Sunder Katwala, Director of British Future, said:
“The shift we’ve seen over the last few months, with net migration from the EU tailing off and rising non-EU applications, may well be a sustained pattern which continues through until Brexit.
“Employers and Government will need to adapt and strike new balances. Ultimately that will mean better training of people in the UK and an immigration system that welcomes people with the skills we need. But that isn’t going to happen overnight.
“In the short term, the Home Office needs to show some flexibility. We shouldn’t be turning away people from outside the EU that the NHS needs and the public wants. With our health service short on high-skilled staff, it makes sense to take NHS staff out of the monthly high-skilled quota.”
Such a move would help ease staffing pressures on the NHS and would remain popular with voters. ICM polling for British Future finds that:
- 84% of the public would be happy for the number of high-skilled non-EU migrants to either increase (36%) or remain the same (48%).
- Asked specifically about doctors and nurses coming to the UK from overseas, 85% would like to see their numbers increase (46%) or remain the same as now (39%).

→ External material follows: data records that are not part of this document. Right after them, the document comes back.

(** C2, as stated, fails: an id that is supplied but not tracked is not
    replaced by a minted one. With ["t1"] supplied to an empty registry the
    call resolves to ["t1"] itself, so "every untracked supplied id resolves to
    an id distinct from it" is false. *)
Lemma createOrGetConversation_untracked_counterexample :
  ~ (forall (env : Env unit) (supplied : string) (activeThreads : gmap string Z),
       activeThreads !! supplied = None ->
       initializeGraph env = inr tt ->
       exists id, resolved_id (createOrGetConversation env (Some supplied) activeThreads)
                  = Some id /\ id <> supplied).
Proof.
  intros claim.
  destruct (claim (mkEnv unit "minted" 1000 (inr tt)) "t1" ∅)
    as (id & Hid & Hne); [reflexivity..|].
  vm_compute in Hid. congruence.
Qed.

(** C2, amended. When no id is supplied (or the empty string is), the id is
    the one minted by [uuidv4]; when a non-empty id is supplied that is not
    tracked, the id is the supplied one. In both cases the id is recorded with
    the current time, other entries are untouched, and the call resolves to
    that id once the graph is available. *)
Theorem createOrGetConversation_untracked {G} (env : Env G)
    (existing : option string) (activeThreads : gmap string Z) :
  ((existing = None \/ existing = Some EmptyString) ->
     fst (createOrGetConversation env existing activeThreads)
       = <[uuidv4 env := now env]> activeThreads
     /\ forall g, initializeGraph env = inr g ->
          snd (createOrGetConversation env existing activeThreads)
            = inr (mkConversation g (uuidv4 env)))
  /\ (forall supplied,
        existing = Some supplied -> supplied <> EmptyString ->
        activeThreads !! supplied = None ->
        fst (createOrGetConversation env existing activeThreads)
          = <[supplied := now env]> activeThreads
        /\ fst (createOrGetConversation env existing activeThreads) !! supplied
             = Some (now env)
        /\ forall g, initializeGraph env = inr g ->
             snd (createOrGetConversation env existing activeThreads)
               = inr (mkConversation g supplied)).
Proof.
  split.
  - intros [-> | ->]; (split; [reflexivity|]); intros g Hg;
      unfold createOrGetConversation; cbn; now rewrite Hg.
  - intros supplied -> Hne Hnone.
    unfold createOrGetConversation, tracked, or_fresh.
    rewrite (truthy_nonempty supplied Hne), Hnone.
    rewrite bool_decide_eq_false_2 by (intros [? ?]; discriminate).
    cbn [andb fst snd]. split; [reflexivity|]. split.
    + apply lookup_insert_eq.
    + intros g Hg. now rewrite Hg.
Qed.

(** Both cases on an empty registry. *)
Lemma createOrGetConversation_untracked_witness :
  let env := mkEnv unit "minted" 1000 (inr tt) in
  createOrGetConversation env None ∅
    = ({["minted" := 1000%Z]}, inr (mkConversation tt "minted"))
  /\ fst (createOrGetConversation env (Some "t1") ∅) !! "t1" = Some 1000%Z
  /\ snd (createOrGetConversation env (Some "t1") ∅) = inr (mkConversation tt "t1").
Proof.
  cbv zeta.
  pose proof (createOrGetConversation_untracked
                (mkEnv unit "minted" 1000 (inr tt)) None ∅) as [Habsent _].
  pose proof (createOrGetConversation_untracked
                (mkEnv unit "minted" 1000 (inr tt)) (Some "t1") ∅) as [_ Hsupplied].
  destruct (Habsent (or_introl eq_refl)) as [Hfst Hsnd].
  destruct (Hsupplied "t1" eq_refl ltac:(discriminate) ltac:(reflexivity))
    as (_ & Hlook & Hres).
  split; [|split].
  - rewrite (surjective_pairing (createOrGetConversation _ None ∅)).
    rewrite Hfst, (Hsnd tt eq_refl). reflexivity.
  - exact Hlook.
  - exact (Hres tt eq_refl).
Defined.

End RegistryFacts.

(** ** Retrieval-augmented responder *)

Section ResponderFacts.
Import JsString Responder.

Ltac run :=
  unfold invoke, try_body, search_in_parallel, bind, started, lift, ret, throw.

(** C4. Whatever step throws (embedding, index query, formatting of the
    matches, prompt rendering, completion), [invoke] does not throw: it returns
    the apology as answer, and the history gains the pair (query, apology).
    [invoke] returns an update for every input, there being no other way out
    of the [catch] block. *)
Theorem invoke_catches_every_failure {Vec Score Structured : Type}
    (svc : Services Vec Score Structured) (state : GraphState) (log : list Call) :
  StepThrows svc state ->
  snd (invoke svc state log) = apology_update state
  /\ u_answer (snd (invoke svc state log)) = APOLOGY
  /\ reduce_history state (snd (invoke svc state log))
     = chat_history state ++ [HumanMessage (input state); AIMessage APOLOGY].
Proof.
  intros Hthrows.
  assert (H : snd (invoke svc state log) = apology_update state).
  { destruct Hthrows as
      [e He | v e Hv He | v e Hv He
       | ms e (v & v' & results & Hv & Hq & Hv' & Hms & Hne) He
       | ms fr e (v & v' & results & Hv & Hq & Hv' & Hms & Hne) Hfr He
       | ms fr prompt e (v & v' & results & Hv & Hq & Hv' & Hms & Hne) Hfr Hp He].
    - run. now rewrite He.
    - run. rewrite Hv. cbn. now rewrite He.
    - run. rewrite Hv. cbn. rewrite He.
      now destruct (indexQuery svc v 2 (classify (input state))).
    - run. rewrite Hv. cbn. rewrite Hq, Hv'. cbn. rewrite Hms.
      destruct ms as [|m ms']; [congruence|]. now rewrite He.
    - run. rewrite Hv. cbn. rewrite Hq, Hv'. cbn. rewrite Hms.
      destruct ms as [|m ms']; [congruence|]. rewrite Hfr.
      unfold rendered in He. now rewrite He.
    - run. rewrite Hv. cbn. rewrite Hq, Hv'. cbn. rewrite Hms.
      destruct ms as [|m ms']; [congruence|]. rewrite Hfr.
      unfold rendered in Hp. rewrite Hp. cbn. now rewrite He. }
  rewrite H. repeat split.
Qed.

- Four in five Leave voters (81%) would also be happy for the numbers of migrant doctors and nurses to either increase (39%) or remain the same (42%).
Other organisations and individuals have also backed the proposal. Seamus Nevin, Head of Policy Research at the Institute of Directors, said:
“The fact that Britain has repeatedly maxed-out its Tier 2 visa limit, and that much needed health workers are consequently being blocked by Government from coming here, is a great concern to everyone, including businesses.
“It’s to no-one’s benefit if the skills our health service and businesses need to perform to a high level aren’t available. Our immigration system needs to make it as straightforward and swift as possible for employers of all shapes and sizes to bring in the people they need when the business demand is there.”
Kate Green MP, who chairs the APPG on Migration which recently produced a report on labour shortages, said:
“Government policy means that the NHS is one of a number of areas that are struggling to fill vital roles and this is impacting on the care they are able to provide. This polling from ICM/British Future shows that across the political spectrum people agree that controlling immigration shouldn’t mean turning away people who want to come and help ensure the NHS can continue to deliver the highest possible standards around the country.”
Dr Sarah Main, Executive Director of the Campaign for Science and Engineering, said:
“We want to see Government restoring confidence in the short term and creating a streamlined system in the long term. I know of one research organisation refused visas for eight specialist engineers this winter due to the cap being reached. Time-critical projects are being held up because engineers with the right skills have been turned away. This damages productivity and knocks business confidence.”
“Removing NHS workers from the cap would relieve pressure on other skilled roles such as engineering. We believe roles on the Government’s Shortage Occupation List should also be exempt. A reformed immigration system that supports research and innovation should be frictionless, proportionate and evidence-based.”
A total of 20,700 Tier Two visas are available each year for non-EU migrants who meet skills and salary thresholds, allocated on the basis of a monthly quota. More than a third of these ‘Tier Two’ visas for non-EU migrants are typically for NHS staff. The monthly quota had only been reached once since its introduction in 2011. In recent months, which have seen a dip in EU migration, the monthly quota has been reached and applications have been turned down.